His arm is still across my waist. His face is turned toward me on the pillow.

The cut on his cheekbone is dark in the lamp light I left on low.

I move carefully.

His arm slides off me without him waking, which tells me how far under he is, and the part of me that has been trained since I was nine to be quiet does what it has been trained to do.

I get out of the bed. I dress in the dim light, the clothes I came in, the ones still folded on the chair where he hung them last night because he is the kind of man who folds clothes even when he is bleeding.

I look at him on the pillow.

I look at the burner on the table.

I pick up the burner.

I leave the glass of water where he set it.

At the bedroom door I stop and look back at him once.

He has not moved. The bandage on his arm is still clean.

The rhythm of his breathing has not changed.

Whatever Viktor is going to ask me when I sit across from him in the next hour, the answer that matters is in this room, asleep, with his arm where my waist was a moment ago.

I close the door behind me without sound.

The walk to the subway takes eleven minutes. The ride to a neighborhood I have used before as a transit point takes twenty-three. By the time I am above ground again in the cold pre-dawn dark, I have done the thing I have been avoiding doing, which is constructing the story I am going to tell.

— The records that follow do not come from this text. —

(* ===== verification/ReleaseProps.v ===== *)
(** Giving locks back: the assertions of [Database::ReleaseLock] and of [Lock::Release] hold for
    the locks a client lists, and the closing of a database and the end of a transaction keep
    the lock tables and the lists of the clients in agreement. *)
From S2P Require Import Prelude Config FlatMap File FreeList Store Snapshot Tree StoreSpec CommitSpec.
From S2P Require Import CommitProps Messages Lock Scheduler World Ranges LockUtil LockTable Client LockProps.

(** A step that changes nothing but lock tables, and removes requests from queues. *)
Definition locks_changed (db db' : Database) : Prop :=
  ∃ locks q, q ⊆ db_queuedReads db ∧ db' = with_queue (λ _, q) (with_locks (λ _, locks) db).

Record LocksStep (w w' : World) : Prop := mkLocksStep {
  lks_clients : w_clients w' = w_clients w;
  lks_rest : rest w' = rest w ∧ w_sent w' = w_sent w;
  lks_db : ∀ d, option_Forall2 locks_changed (w_db w !! d) (w_db w' !! d) }.

#[export] Instance locks_changed_refl : Reflexive locks_changed.
Proof. intros db. exists (db_locks db), (db_queuedReads db). split; [done|by destruct db]. Qed.
#[export] Instance locks_changed_trans : Transitive locks_changed.
Proof. intros db1 db2 db3 (l1 & q1 & S1 & ->) (l2 & q2 & S2 & ->). exists l2, q2. split; [by etrans|done]. Qed.
#[export] Instance LocksStep_refl : Reflexive LocksStep.
Proof. intros w. split; [done..|]. intros d. reflexivity. Qed.
#[export] Instance LocksStep_trans : Transitive LocksStep.
Proof.
  intros w1 w2 w3 [C1 [R1 S1] H1] [C2 [R2 S2] H2]. split; [congruence|split; congruence|]. intros d. etrans; [apply H1|apply H2].
Qed.

Lemma LocksStep_one w d db db' :
  w_db w !! d = Some db → locks_changed db db' → LocksStep w (set_db (insert d db') w).
Proof.
  intros Hd Hl. split; [done..|]. intros d'. cbn. destruct (decide (d' = d)) as [->|].
  - rewrite lookup_insert_eq, Hd. by constructor.
  - by rewrite lookup_insert_ne.
Qed.

Lemma LocksStep_lookup w w' d db : LocksStep w w' → w_db w !! d = Some db →
  ∃ db', w_db w' !! d = Some db' ∧ locks_changed db db'.
Proof. intros [_ _ H] Hd. specialize (H d). rewrite Hd in H. inversion H; subst; eauto. Qed.
Lemma LocksStep_lookup_inv w w' d db' : LocksStep w w' → w_db w' !! d = Some db' →
  ∃ db, w_db w !! d = Some db ∧ locks_changed db db'.
Proof. intros [_ _ H] Hd. specialize (H d). rewrite Hd in H. inversion H; subst; eauto. Qed.

Lemma LocksStep_clients_ok w w' : LocksStep w w' → clients_ok w → clients_ok w'.
Proof.
  intros HS HC id c Hc. rewrite (lks_clients _ _ HS) in Hc. destruct (HC _ _ Hc) as [CE CO CU CL]. split; [done| |done..].
  intros e d He. destruct (CO e d He) as [db Hdb]. destruct (LocksStep_lookup _ _ _ _ HS Hdb) as (? & -> & _). done.
Qed.
Lemma LocksStep_owns w w' id d l : LocksStep w w' → owns w' id d l ↔ owns w id d l.
Proof. intros HS. unfold owns. by rewrite (lks_clients _ _ HS). Qed.

(** ** Releasing *)

Lemma table_holds_set w d db m id' d' l' :
  w_db w !! d = Some db →
  table_holds (set_db (insert d (with_locks (λ _, m) db)) w) id' d' l' ↔
    if decide (d' = d) then ∃ k, m !! l' = Some k ∧ holds k id' else table_holds w id' d' l'.
Proof.
  intros Hd. unfold table_holds. cbn. destruct (decide (d' = d)) as [->|].
  - rewrite lookup_insert_eq. split; [intros (? & k & [= <-] & ? & ?); by exists k|].
    intros (k & ? & ?). eexists _, k. by split.
  - by rewrite lookup_insert_ne.
Qed.

Definition release_table (m : gmap BlobLocation Lock) (l : BlobLocation) (k : Lock) (empty : bool) :=
  if empty then delete l m else insert l k m.

Lemma release_table_lookup m l k e l' :
  release_table m l k e !! l' = if decide (l' = l) then (if e then None else Some k) else m !! l'.
Proof.
  unfold release_table. destruct e, (decide (l' = l)) as [->|].
  - by rewrite lookup_delete_eq.
  - by rewrite lookup_delete_ne.
  - by rewrite lookup_insert_eq.
  - by rewrite lookup_insert_ne.
Qed.

Lemma ReleaseLock_run w id d l :
  tables_ok w → table_holds w id d l →
  ∃ w', ReleaseLock d id l w = Ok (tt, w') ∧ LocksStep w w' ∧ tables_ok w' ∧
    ∀ id' d' l', table_holds w' id' d' l' ↔ table_holds w id' d' l' ∧ ¬ just id d [l] id' d' l'.
Proof.
  intros HT (db & k & Hd & Hk & Hh). destruct (HT _ _ _ _ Hd Hk) as (Hloc & Hok & _).
  destruct (Release_total _ _ Hh Hok) as [[k' e] HR].
  destruct (Release_spec _ _ _ _ Hok Hh HR) as (Hok' & Hloc' & Hh' & He).
  set (m := release_table (db_locks db) l k' e). exists (set_db (insert d (with_locks (λ _, m) db)) w). split_and!.
  - unfold ReleaseLock. rewrite (get_db_step _ _ _ _ Hd), Hk, HR. unfold put_db, m, release_table. by destruct e.
  - apply (LocksStep_one _ _ _ _ Hd). exists m, (db_queuedReads db). split; [done|by destruct db].
  - intros d2 db2 l2 k2. cbn. rewrite lookup_insert_Some. intros [[<- <-]|[Hne Hd2]]; [|by eapply HT]. cbn.
    unfold m. rewrite release_table_lookup. destruct (decide _) as [->|]; [|by eapply HT].
    destruct e; [done|]. intros [= <-]. split; [congruence|]. split; [done|].
    destruct Hok' as [_ Hex']. unfold holds. destruct (l_read k') as [|x xs] eqn:Er; [|exists x; left; left].
    destruct (l_write k') as [x|] eqn:Ex; [by exists x; right|].
    assert (false = true) by (apply He; intros c' [Hc|Hc]; [rewrite Er in Hc; by apply elem_of_nil in Hc|congruence]).
    done.
  - intros id' d' l'. rewrite (table_holds_set _ _ _ _ _ _ _ Hd). unfold just. destruct (decide _) as [->|]; [|tauto].
    unfold m. setoid_rewrite release_table_lookup. unfold table_holds.
    destruct (decide (l' = l)) as [->|Hl].
    + split.
      * intros (k2 & Hk2 & Hh2). destruct e; simplify_eq. apply Hh' in Hh2 as [Hh2 Hne]. split; [by exists db, k|tauto].
      * intros ((db2 & k2 & ? & ? & Hh2) & Hn). simplify_eq.
        assert (holds k' id') as Hx by (apply Hh'; split; [done|]; intros ->; apply Hn; split_and!; [done..|left]).
        destruct e; [|by exists k']. by destruct (proj1 He eq_refl id').
    + split.
      * intros (k2 & ? & ?). split; [by exists db, k2|]. intros (_ & _ & Hin%list_elem_of_singleton). done.
      * intros ((db2 & k2 & ? & ? & ?) & _). simplify_eq. by exists k2.
Qed.

Lemma just_cons id d l ls id' d' l' : just id d (l :: ls) id' d' l' ↔ just id d [l] id' d' l' ∨ just id d ls id' d' l'.
Proof. unfold just. rewrite elem_of_cons, list_elem_of_singleton. tauto. Qed.

Lemma ReleaseLocks_run ls w id d :
  tables_ok w → NoDup ls → (∀ l, l ∈ ls → table_holds w id d l) →
  ∃ w', ReleaseLocks d id ls w = Ok (tt, w') ∧ LocksStep w w' ∧ tables_ok w' ∧
    ∀ id' d' l', table_holds w' id' d' l' ↔ table_holds w id' d' l' ∧ ¬ just id d ls id' d' l'.
Proof.
  unfold ReleaseLocks. revert w. induction ls as [|l ls IH]; intros w HT Hnd Hls.
  { exists w. split_and!; [done|reflexivity|done|]. intros id' d' l'. unfold just.
    pose proof (not_elem_of_nil l'). tauto. }
  apply NoDup_cons in Hnd as [Hl Hnd].
  destruct (ReleaseLock_run w id d l HT) as (w1 & H1 & S1 & HT1 & Ht1); [apply Hls; left|].
  destruct (IH w1 HT1 Hnd) as (w2 & H2 & S2 & HT2 & Ht2).
  { intros l' Hl'. apply Ht1. split; [apply Hls; by right|]. intros (_ & _ & ->%list_elem_of_singleton). done. }
  exists w2. cbn. rewrite (W_bind_step _ _ _ _ _ H1). split_and!; [done|by etrans|done|].
  intros id' d' l'. rewrite Ht2, Ht1, (just_cons id d l ls). tauto.
Qed.

Lemma AbortClientTransaction_run w id d ls :
  tables_ok w → is_Some (w_db w !! d) → NoDup ls → (∀ l, l ∈ ls → table_holds w id d l) →
  ∃ w', AbortClientTransaction d id ls w = Ok (tt, w') ∧ LocksStep w w' ∧ tables_ok w' ∧
    (∀ id' d' l', table_holds w' id' d' l' ↔ table_holds w id' d' l' ∧ ¬ just id d ls id' d' l') ∧
    (∀ db, w_db w' !! d = Some db → ∀ q, q ∈ db_queuedReads db → rd_clientId (qm_message q) ≠ id).
Proof.
  intros HT [db Hdb] Hnd Hls. destruct (ReleaseLocks_run ls w id d HT Hnd Hls) as (w1 & H1 & S1 & HT1 & Ht1).
  destruct (LocksStep_lookup _ _ _ _ S1 Hdb) as (db1 & Hd1 & _). unfold AbortClientTransaction.
  set (q' := List.filter (λ q, negb (rd_clientId (qm_message q) =? id)) (db_queuedReads db1)).
  exists (set_db (insert d (with_queue (λ _, q') db1)) w1).
  rewrite (W_bind_step _ _ _ _ _ H1), (get_db_step _ _ _ _ Hd1). split; [done|].
  assert (S2 : LocksStep w1 (set_db (insert d (with_queue (λ _, q') db1)) w1)).
  { apply (LocksStep_one _ _ _ _ Hd1). exists (db_locks db1), q'.
    split; [|by destruct db1]. intros q. unfold q'. rewrite filter_elem. tauto. }
  split; [by etrans|]. split; [|split].
  - intros d2 db2 l2 k2. cbn. rewrite lookup_insert_Some. intros [[<- <-]|[Hne Hd2]] Hk; [|by eapply HT1].
    by apply (HT1 d db1).
  - intros id' d' l'. rewrite <-Ht1. unfold table_holds; cbn. destruct (decide (d' = d)) as [->|].
    + rewrite lookup_insert_eq. split; [intros (? & k & [= <-] & ? & ?); by exists db1, k|].
      intros (x & k & ? & ? & ?). assert (x = db1) as -> by congruence. by eexists _, k.
    + by rewrite lookup_insert_ne.
  - intros db2. cbn. rewrite lookup_insert_eq. intros [= <-] q. cbn. unfold q'.
    rewrite filter_elem, negb_true_iff, Z.eqb_neq. tauto.
Qed.

(** ** Releasing the locks of one database *)
Section release_entry.
Context (w : World) (id : client_id) (c : Client) (dbId : database_id) (e : DatabaseLocks) (d : db_ptr)
  (ls : list BlobLocation).
Hypothesis HL : LockInv w.
Hypothesis Hc : w_clients w !! id = Some c.
Hypothesis He : cl_openDatabases c !! Z.to_nat dbId = Some e.
Hypothesis Hd : dl_database e = Some d.
Hypothesis Hnd : NoDup ls.
Hypothesis Hls : ∀ l, l ∈ ls → l ∈ dl_locks e ∧ l ∉ dl_revokedLocks e.

Lemma entry_holds l : l ∈ ls → table_holds w id d l.
Proof using All.
  intros Hl. apply (bi_agree _ _ _ HL). left. split; [|by intros []].
  rewrite (owns_entry w id c d e); [by apply Hls|done| |by eapply entry_at]. by eapply bi_clients.
Qed.

Lemma released_BookInv w' :
  LocksStep w w' → tables_ok w' → (∀ id' d' l', table_holds w' id' d' l' ↔ table_holds w id' d' l' ∧ ¬ just id d ls id' d' l') →
  BookInv nothing (just id d ls) w'.
Proof using HL.
  intros HS HT Ht. destruct HL as [HC _ HA]. split; [by eapply LocksStep_clients_ok|done|].
  intros id' d' l'. rewrite Ht, HA, (LocksStep_owns _ _ _ _ _ HS). unfold nothing. tauto.
Qed.

Lemma ReleaseLocks_entry :
  ∃ w', ReleaseLocks d id ls w = Ok (tt, w') ∧ LocksStep w w' ∧ BookInv nothing (just id d ls) w'.
Proof using All.
  destruct (ReleaseLocks_run ls w id d) as (w' & H & HS & HT & Ht); [apply HL|done|apply entry_holds|].
  exists w'. split_and!; [done..|by apply released_BookInv].
Qed.

Lemma AbortClientTransaction_entry :
  ∃ w', AbortClientTransaction d id ls w = Ok (tt, w') ∧ LocksStep w w' ∧ BookInv nothing (just id d ls) w' ∧
    (∀ db, w_db w' !! d = Some db → ∀ q, q ∈ db_queuedReads db → rd_clientId (qm_message q) ≠ id).
Proof using All.
  destruct (AbortClientTransaction_run w id d ls) as (w' & H & HS & HT & Ht & Hq); [apply HL| |done|apply entry_holds|].
  { apply (co_open _ _ (bi_clients _ _ _ HL _ _ Hc) e). by eapply entry_at. }
  exists w'. split_and!; [done..|by apply released_BookInv|done].
Qed.

(** The client strikes the released locks off its list. *)
Lemma released_settle w' f :
  LocksStep w w' → BookInv nothing (just id d ls) w' →
  dl_database (f e) = Some d ∨ dl_database (f e) = None ∧ dl_locks (f e) = [] →
  entry_ok (cl_hasTransaction c) (f e) →
  (∀ l, l ∈ dl_locks (f e) ∧ l ∉ dl_revokedLocks (f e) ↔ (l ∈ dl_locks e ∧ l ∉ dl_revokedLocks e) ∧ l ∉ ls) →
  LockInv (set_clients (insert id (update_entry dbId f c)) w').
Proof using Hc He Hd.
  intros HS HB Hf Hok Hl. apply (settle w' id c dbId e d f) with nothing (just id d ls); try done.
  - by rewrite (lks_clients _ _ HS).
  - unfold nothing, just. tauto.
  - intros l. rewrite Hl. unfold nothing, just. tauto.
Qed.
End release_entry.

(** No lock is left on the list that was revoked. *)
Lemma ApplyRevokedLocks_ok t e : entry_ok t e → ∃ locks, ApplyRevokedLocks e = Some locks ∧ NoDup locks ∧
  ∀ l, l ∈ locks ↔ l ∈ dl_locks e ∧ l ∉ dl_revokedLocks e.
Proof.
  intros [H1 H2 H3 _ _]. unfold ApplyRevokedLocks.
  set (locks := List.filter (λ l, negb (bool_decide (l ∈ dl_revokedLocks e))) (dl_locks e)).
  assert (Hin : ∀ l, l ∈ locks ↔ l ∈ dl_locks e ∧ l ∉ dl_revokedLocks e).
  { intros l. unfold locks. rewrite filter_elem, negb_true_iff, bool_decide_eq_false. done. }
  assert (Hnd : NoDup locks) by by apply filter_NoDup.
  assert (Hp : locks ++ dl_revokedLocks e ≡ₚ dl_locks e).
  { apply NoDup_Permutation; [apply NoDup_app; split_and!; [done|intros l Hl; by apply Hin|done]|done|].
    intros l. rewrite elem_of_app, Hin. destruct (decide (l ∈ dl_revokedLocks e)) as [Hr|]; [|tauto].
    split; [|tauto]. intros _. by apply H3. }
  apply Permutation_length in Hp. rewrite length_app in Hp. rewrite Hp, Nat.eqb_refl. eauto.
Qed.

The story needs to be specific enough to be believable and vague enough to be unverifiable.

It needs to account for the five days at the safehouse in a way that does not expose the Connolly intelligence, because if Viktor knows about Connolly he will know I have been working against him, and if he knows that the conversation I am about to have takes a direction I am not prepared to survive.

It needs to explain my continued communication with Viktor during those five days in a way that is consistent with covert management of a difficult situation.

And it needs to explain why I am coming back now rather than earlier or later, which is the detail that will be examined most carefully because Viktor understands timing the way I understand it, which is as the thing that reveals what everything else is trying to conceal.

I walk and I construct.

By the time I reach the location Viktor uses for in-person contact in this city — a coffee shop in a neighborhood designed to be unmemorable, which it achieves with dedication — I have a story that is sixty-five percent true and thirty-five percent something I've built carefully enough that I can deliver it without the tells that Viktor has been cataloguing since the first time we met.

I go in.

Viktor looks the same as he always looks, which is the look of a man who has decided that being unremarkable is a competitive advantage and has pursued it consistently.

He is sixty, grey, compact, and he watches me cross the coffee shop with the expression of a man who has been waiting and has passed the time productively.

I sit.

He looks at me.

"You look worse than your transmissions suggested," he says.

"Five days is a long time," I say.

"What happened."

I hold his gaze. I breathe. And I say: "He held me."

A pause. Viktor's pauses are calibrated — he uses them as instruments of pressure rather than as gaps in thought, and I've learned to wait them out rather than fill them. "Explain."

"He identified me. Not completely — not my affiliation, not the specifics — but enough to know I was the warehouse operative.

He took me to a location and he held me while he assessed the situation.

" I keep my voice even. Clinical. The format he responds to.

"He didn't hurt me. He's careful about that, apparently.

But I was held and I was watched and getting free required time and patience. "

"And the device at the Italian facility."

"Was installed during the window because I had enough freedom of movement by that point to run the operation while managing the appearance of compliance." I meet his eyes. "The device is live. You'll have confirmed that from the signal."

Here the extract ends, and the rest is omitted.